[[ Dataset entries, beginning ]]
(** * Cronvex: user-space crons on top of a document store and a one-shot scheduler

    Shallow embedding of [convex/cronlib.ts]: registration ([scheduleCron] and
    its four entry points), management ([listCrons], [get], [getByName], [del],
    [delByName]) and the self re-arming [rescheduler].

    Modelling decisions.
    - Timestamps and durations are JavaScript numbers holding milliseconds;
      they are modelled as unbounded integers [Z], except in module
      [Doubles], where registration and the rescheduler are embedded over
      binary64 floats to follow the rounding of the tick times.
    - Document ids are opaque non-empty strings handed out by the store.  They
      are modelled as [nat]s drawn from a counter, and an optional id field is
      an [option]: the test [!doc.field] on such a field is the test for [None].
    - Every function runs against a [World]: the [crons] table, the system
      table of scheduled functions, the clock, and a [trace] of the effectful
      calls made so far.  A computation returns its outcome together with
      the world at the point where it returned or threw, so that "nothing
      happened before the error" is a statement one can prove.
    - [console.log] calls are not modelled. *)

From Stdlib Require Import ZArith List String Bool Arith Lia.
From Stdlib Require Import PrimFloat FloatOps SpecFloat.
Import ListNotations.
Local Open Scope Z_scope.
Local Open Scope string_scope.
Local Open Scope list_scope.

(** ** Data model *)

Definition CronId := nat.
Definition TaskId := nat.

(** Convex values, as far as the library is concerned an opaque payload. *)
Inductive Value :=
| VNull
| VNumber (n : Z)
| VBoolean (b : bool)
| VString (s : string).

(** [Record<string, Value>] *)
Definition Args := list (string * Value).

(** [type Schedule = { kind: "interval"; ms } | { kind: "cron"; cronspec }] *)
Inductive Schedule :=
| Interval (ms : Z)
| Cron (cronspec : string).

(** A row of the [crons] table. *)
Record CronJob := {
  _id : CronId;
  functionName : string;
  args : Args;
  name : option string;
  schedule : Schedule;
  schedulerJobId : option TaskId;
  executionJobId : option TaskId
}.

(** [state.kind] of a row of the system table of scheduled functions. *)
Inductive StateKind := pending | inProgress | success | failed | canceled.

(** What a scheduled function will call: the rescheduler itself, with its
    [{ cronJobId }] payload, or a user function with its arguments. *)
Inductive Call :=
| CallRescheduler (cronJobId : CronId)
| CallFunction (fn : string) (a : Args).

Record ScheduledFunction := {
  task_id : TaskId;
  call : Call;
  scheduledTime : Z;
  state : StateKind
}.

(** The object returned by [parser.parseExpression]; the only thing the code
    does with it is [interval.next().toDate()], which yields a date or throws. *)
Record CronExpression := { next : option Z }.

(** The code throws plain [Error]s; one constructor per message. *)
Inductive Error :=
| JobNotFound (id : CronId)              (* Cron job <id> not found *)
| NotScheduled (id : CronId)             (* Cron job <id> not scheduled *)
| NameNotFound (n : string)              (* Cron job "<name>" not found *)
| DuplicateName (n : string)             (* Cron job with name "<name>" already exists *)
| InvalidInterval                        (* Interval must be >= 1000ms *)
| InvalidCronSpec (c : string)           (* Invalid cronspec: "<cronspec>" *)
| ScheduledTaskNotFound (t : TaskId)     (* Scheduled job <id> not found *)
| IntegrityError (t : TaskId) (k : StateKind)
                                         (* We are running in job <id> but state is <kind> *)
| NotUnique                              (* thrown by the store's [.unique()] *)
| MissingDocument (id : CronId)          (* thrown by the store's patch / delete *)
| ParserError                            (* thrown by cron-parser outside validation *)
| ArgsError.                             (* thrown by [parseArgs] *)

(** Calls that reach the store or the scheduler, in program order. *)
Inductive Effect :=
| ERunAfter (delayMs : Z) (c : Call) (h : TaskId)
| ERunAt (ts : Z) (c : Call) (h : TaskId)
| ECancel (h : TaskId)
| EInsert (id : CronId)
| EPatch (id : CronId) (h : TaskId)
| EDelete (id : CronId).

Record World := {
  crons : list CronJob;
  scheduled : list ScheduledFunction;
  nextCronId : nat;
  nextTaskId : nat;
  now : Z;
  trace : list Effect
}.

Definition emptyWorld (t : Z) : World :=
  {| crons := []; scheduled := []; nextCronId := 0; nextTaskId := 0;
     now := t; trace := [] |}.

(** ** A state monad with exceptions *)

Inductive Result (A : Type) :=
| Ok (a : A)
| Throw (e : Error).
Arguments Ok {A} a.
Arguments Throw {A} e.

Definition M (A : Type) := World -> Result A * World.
[[ Dataset entries, end ]]
The answer must consist of each line from the entries that contains the string "Require".

▸ Exercise result:
From Stdlib Require Import ZArith List String Bool Arith Lia.
From Stdlib Require Import PrimFloat FloatOps SpecFloat.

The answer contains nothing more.